Your instructions
Nothing outside the range is wanted. Repeat exactly the lines below from the one with "Lemma charged_ok b" through the one with "(fun _ s => fits".

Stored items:
* * * * * * * * *

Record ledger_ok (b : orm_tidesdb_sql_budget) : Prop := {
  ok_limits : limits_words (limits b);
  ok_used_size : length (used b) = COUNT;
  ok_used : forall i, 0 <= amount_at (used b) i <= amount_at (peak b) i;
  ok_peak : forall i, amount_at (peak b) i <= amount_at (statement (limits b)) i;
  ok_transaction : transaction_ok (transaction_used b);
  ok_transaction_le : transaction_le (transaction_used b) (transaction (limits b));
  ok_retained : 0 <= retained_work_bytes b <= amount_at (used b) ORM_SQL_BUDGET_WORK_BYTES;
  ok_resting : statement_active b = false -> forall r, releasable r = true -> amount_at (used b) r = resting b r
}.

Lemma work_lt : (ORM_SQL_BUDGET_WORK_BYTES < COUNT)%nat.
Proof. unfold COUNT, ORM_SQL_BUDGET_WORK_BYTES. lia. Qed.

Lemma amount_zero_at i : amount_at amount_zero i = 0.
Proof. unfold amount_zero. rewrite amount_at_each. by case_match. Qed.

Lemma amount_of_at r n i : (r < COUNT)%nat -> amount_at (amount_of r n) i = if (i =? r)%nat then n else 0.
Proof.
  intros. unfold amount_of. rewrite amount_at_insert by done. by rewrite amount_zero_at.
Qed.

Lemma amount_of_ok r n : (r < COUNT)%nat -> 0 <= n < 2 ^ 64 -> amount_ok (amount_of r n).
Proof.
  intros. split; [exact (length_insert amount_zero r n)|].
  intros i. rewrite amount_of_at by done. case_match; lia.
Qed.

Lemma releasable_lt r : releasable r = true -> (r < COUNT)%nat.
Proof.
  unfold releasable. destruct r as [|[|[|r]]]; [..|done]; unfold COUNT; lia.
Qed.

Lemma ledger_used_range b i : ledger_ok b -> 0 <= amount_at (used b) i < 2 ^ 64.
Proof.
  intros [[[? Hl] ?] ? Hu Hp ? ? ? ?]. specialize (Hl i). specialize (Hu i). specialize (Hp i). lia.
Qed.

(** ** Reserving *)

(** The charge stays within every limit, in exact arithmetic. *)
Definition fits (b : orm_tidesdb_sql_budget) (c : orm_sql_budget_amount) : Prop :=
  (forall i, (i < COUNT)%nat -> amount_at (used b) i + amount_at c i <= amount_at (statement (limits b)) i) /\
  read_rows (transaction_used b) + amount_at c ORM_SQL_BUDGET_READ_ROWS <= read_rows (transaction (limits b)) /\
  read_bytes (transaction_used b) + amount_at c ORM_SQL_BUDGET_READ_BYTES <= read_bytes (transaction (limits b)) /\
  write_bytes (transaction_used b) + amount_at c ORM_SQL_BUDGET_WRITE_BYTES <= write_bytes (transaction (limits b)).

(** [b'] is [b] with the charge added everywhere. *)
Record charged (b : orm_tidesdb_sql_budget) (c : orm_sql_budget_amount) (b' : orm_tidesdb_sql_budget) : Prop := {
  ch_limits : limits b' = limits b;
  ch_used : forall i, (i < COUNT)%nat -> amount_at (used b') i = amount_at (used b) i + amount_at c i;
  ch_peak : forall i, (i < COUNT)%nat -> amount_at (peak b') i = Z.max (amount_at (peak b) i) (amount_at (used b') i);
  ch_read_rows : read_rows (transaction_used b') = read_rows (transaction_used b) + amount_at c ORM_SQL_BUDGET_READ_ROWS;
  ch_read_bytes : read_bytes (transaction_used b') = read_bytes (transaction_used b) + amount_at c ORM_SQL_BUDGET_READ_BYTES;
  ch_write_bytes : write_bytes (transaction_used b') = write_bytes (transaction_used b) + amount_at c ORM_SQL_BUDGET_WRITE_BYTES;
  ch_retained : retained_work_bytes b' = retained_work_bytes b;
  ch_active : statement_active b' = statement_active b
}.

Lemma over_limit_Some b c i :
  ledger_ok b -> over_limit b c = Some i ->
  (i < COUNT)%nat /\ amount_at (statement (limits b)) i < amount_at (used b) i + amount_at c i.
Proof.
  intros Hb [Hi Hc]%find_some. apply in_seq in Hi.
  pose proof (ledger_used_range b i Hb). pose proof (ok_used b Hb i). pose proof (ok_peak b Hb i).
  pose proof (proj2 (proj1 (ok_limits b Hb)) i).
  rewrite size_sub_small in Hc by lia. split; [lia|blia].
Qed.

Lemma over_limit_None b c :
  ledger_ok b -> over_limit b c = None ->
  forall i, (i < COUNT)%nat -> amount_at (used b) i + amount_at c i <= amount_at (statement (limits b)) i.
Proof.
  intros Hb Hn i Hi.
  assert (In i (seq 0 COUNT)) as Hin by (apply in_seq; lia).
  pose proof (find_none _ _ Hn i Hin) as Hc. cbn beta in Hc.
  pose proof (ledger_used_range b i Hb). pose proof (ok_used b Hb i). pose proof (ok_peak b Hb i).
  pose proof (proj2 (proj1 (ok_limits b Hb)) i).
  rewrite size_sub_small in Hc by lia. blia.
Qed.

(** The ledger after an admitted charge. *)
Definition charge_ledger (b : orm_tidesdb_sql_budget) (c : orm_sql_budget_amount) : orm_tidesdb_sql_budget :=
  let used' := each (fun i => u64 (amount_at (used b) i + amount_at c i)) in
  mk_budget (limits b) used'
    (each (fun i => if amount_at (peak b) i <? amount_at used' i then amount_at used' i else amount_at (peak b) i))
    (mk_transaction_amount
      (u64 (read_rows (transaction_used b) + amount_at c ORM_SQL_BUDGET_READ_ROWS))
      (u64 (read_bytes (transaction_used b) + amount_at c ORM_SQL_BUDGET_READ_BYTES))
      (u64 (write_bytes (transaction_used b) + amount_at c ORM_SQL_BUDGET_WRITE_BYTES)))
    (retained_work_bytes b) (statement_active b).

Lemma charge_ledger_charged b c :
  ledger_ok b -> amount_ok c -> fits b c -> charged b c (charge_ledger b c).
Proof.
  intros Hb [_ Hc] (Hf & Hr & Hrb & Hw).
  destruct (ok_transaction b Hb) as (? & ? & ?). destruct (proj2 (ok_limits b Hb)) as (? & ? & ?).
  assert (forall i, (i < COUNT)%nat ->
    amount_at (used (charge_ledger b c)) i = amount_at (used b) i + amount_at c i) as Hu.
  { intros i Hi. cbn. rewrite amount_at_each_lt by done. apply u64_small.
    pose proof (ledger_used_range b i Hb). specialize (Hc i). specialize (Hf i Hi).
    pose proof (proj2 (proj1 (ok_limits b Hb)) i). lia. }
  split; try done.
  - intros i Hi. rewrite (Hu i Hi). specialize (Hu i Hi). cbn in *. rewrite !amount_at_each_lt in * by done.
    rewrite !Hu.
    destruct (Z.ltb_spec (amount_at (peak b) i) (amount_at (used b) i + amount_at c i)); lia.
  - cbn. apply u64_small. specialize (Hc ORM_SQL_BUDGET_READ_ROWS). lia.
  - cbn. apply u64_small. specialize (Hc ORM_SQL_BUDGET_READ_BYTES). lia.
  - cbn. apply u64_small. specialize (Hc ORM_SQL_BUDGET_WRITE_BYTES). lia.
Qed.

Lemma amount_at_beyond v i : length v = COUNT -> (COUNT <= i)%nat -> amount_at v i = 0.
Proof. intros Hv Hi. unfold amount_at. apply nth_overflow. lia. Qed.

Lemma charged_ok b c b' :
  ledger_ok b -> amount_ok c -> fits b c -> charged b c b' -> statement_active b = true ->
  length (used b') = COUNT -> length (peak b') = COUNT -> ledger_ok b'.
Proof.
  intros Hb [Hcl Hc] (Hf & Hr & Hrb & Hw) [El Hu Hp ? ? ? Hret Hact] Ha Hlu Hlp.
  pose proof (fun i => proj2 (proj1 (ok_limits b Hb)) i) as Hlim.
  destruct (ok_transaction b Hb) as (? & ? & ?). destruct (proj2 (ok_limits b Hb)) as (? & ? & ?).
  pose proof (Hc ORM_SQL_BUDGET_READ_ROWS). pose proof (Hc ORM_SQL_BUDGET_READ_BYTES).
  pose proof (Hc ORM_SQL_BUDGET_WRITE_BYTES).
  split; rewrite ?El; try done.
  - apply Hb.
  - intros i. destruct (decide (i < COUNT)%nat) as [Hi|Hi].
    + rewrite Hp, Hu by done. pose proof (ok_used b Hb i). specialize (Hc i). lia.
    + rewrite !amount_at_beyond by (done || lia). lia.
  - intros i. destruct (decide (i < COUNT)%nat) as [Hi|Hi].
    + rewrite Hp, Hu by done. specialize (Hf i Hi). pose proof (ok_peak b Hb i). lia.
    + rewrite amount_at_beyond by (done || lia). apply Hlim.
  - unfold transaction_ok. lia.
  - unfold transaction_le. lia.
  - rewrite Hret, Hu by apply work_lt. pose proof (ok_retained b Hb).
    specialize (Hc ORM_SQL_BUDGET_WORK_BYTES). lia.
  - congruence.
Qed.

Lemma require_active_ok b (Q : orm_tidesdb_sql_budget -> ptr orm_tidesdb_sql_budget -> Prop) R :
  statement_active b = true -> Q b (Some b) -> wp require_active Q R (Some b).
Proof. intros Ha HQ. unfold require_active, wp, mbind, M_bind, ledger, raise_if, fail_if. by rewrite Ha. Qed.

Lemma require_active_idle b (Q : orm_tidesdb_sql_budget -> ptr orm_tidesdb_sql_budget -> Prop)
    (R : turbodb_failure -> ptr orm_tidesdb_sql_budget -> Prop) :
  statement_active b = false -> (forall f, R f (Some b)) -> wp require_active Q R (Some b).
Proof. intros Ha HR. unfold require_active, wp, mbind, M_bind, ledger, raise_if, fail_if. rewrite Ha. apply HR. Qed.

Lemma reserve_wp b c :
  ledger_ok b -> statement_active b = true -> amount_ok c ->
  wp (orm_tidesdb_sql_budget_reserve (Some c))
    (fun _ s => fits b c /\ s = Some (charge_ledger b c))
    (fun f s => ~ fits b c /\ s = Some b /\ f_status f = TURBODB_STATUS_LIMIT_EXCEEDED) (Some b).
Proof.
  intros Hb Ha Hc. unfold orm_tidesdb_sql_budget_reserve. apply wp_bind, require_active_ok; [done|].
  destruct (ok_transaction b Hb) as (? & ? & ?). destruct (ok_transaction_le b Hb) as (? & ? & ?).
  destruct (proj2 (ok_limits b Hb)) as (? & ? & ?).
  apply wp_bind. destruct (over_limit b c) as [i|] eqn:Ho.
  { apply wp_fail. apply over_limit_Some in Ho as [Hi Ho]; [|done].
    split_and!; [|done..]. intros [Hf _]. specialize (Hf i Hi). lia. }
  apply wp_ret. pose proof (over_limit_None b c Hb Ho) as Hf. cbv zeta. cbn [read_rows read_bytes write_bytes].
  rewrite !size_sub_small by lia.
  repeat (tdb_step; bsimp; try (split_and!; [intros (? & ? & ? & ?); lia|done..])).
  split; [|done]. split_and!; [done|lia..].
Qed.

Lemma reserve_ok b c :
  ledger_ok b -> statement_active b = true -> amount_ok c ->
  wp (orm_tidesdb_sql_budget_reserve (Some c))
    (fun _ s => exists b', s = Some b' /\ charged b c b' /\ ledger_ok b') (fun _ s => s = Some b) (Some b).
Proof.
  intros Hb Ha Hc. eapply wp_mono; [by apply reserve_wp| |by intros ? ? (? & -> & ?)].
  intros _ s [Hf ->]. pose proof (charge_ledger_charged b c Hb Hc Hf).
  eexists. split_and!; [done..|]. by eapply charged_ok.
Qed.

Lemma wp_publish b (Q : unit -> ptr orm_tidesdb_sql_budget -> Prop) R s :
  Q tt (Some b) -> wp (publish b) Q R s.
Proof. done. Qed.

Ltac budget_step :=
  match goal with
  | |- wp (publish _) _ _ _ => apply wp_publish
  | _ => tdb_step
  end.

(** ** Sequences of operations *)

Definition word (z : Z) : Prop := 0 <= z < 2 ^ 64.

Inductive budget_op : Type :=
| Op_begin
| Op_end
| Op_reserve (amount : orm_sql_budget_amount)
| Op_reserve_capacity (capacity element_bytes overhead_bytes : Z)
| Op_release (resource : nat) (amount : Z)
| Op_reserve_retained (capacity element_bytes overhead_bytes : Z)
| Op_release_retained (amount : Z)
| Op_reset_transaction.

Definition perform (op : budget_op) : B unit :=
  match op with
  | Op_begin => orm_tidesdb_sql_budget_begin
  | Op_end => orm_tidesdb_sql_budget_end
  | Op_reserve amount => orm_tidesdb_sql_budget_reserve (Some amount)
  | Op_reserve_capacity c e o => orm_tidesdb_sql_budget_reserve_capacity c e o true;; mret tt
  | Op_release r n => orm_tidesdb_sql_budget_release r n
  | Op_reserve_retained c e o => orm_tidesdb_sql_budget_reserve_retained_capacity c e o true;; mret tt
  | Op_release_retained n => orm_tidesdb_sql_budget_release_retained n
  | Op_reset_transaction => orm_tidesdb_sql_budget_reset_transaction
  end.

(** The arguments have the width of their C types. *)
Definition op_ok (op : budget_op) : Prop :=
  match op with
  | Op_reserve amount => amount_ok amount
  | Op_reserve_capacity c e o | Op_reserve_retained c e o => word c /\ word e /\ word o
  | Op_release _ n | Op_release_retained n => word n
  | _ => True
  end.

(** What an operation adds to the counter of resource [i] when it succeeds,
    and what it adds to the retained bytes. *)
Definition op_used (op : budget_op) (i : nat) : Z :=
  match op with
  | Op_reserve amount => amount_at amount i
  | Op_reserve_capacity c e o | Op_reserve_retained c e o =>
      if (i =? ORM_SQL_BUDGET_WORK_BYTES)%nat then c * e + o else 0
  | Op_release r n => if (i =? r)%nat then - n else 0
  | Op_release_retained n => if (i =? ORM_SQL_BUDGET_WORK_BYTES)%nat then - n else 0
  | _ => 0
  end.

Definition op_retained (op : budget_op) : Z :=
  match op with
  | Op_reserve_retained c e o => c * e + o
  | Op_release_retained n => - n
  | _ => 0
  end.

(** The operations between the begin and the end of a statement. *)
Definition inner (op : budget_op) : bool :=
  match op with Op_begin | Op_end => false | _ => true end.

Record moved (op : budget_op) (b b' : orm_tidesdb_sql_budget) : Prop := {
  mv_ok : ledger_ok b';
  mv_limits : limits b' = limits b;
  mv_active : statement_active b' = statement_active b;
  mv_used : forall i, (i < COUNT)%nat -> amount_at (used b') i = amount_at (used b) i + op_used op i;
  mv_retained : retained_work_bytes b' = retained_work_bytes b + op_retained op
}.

* * * * * * * * *

Result for this task
Lemma charged_ok b c b' :
  ledger_ok b -> amount_ok c -> fits b c -> charged b c b' -> statement_active b = true ->
  length (used b') = COUNT -> length (peak b') = COUNT -> ledger_ok b'.
Proof.
  intros Hb [Hcl Hc] (Hf & Hr & Hrb & Hw) [El Hu Hp ? ? ? Hret Hact] Ha Hlu Hlp.
  pose proof (fun i => proj2 (proj1 (ok_limits b Hb)) i) as Hlim.
  destruct (ok_transaction b Hb) as (? & ? & ?). destruct (proj2 (ok_limits b Hb)) as (? & ? & ?).
  pose proof (Hc ORM_SQL_BUDGET_READ_ROWS). pose proof (Hc ORM_SQL_BUDGET_READ_BYTES).
  pose proof (Hc ORM_SQL_BUDGET_WRITE_BYTES).
  split; rewrite ?El; try done.
  - apply Hb.
  - intros i. destruct (decide (i < COUNT)%nat) as [Hi|Hi].
    + rewrite Hp, Hu by done. pose proof (ok_used b Hb i). specialize (Hc i). lia.
    + rewrite !amount_at_beyond by (done || lia). lia.
  - intros i. destruct (decide (i < COUNT)%nat) as [Hi|Hi].
    + rewrite Hp, Hu by done. specialize (Hf i Hi). pose proof (ok_peak b Hb i). lia.
    + rewrite amount_at_beyond by (done || lia). apply Hlim.
  - unfold transaction_ok. lia.
  - unfold transaction_le. lia.
  - rewrite Hret, Hu by apply work_lt. pose proof (ok_retained b Hb).
    specialize (Hc ORM_SQL_BUDGET_WORK_BYTES). lia.
  - congruence.
Qed.

Lemma require_active_ok b (Q : orm_tidesdb_sql_budget -> ptr orm_tidesdb_sql_budget -> Prop) R :
  statement_active b = true -> Q b (Some b) -> wp require_active Q R (Some b).
Proof. intros Ha HQ. unfold require_active, wp, mbind, M_bind, ledger, raise_if, fail_if. by rewrite Ha. Qed.

Lemma require_active_idle b (Q : orm_tidesdb_sql_budget -> ptr orm_tidesdb_sql_budget -> Prop)
    (R : turbodb_failure -> ptr orm_tidesdb_sql_budget -> Prop) :
  statement_active b = false -> (forall f, R f (Some b)) -> wp require_active Q R (Some b).
Proof. intros Ha HR. unfold require_active, wp, mbind, M_bind, ledger, raise_if, fail_if. rewrite Ha. apply HR. Qed.

Lemma reserve_wp b c :
  ledger_ok b -> statement_active b = true -> amount_ok c ->
  wp (orm_tidesdb_sql_budget_reserve (Some c))
    (fun _ s => fits b c /\ s = Some (charge_ledger b c))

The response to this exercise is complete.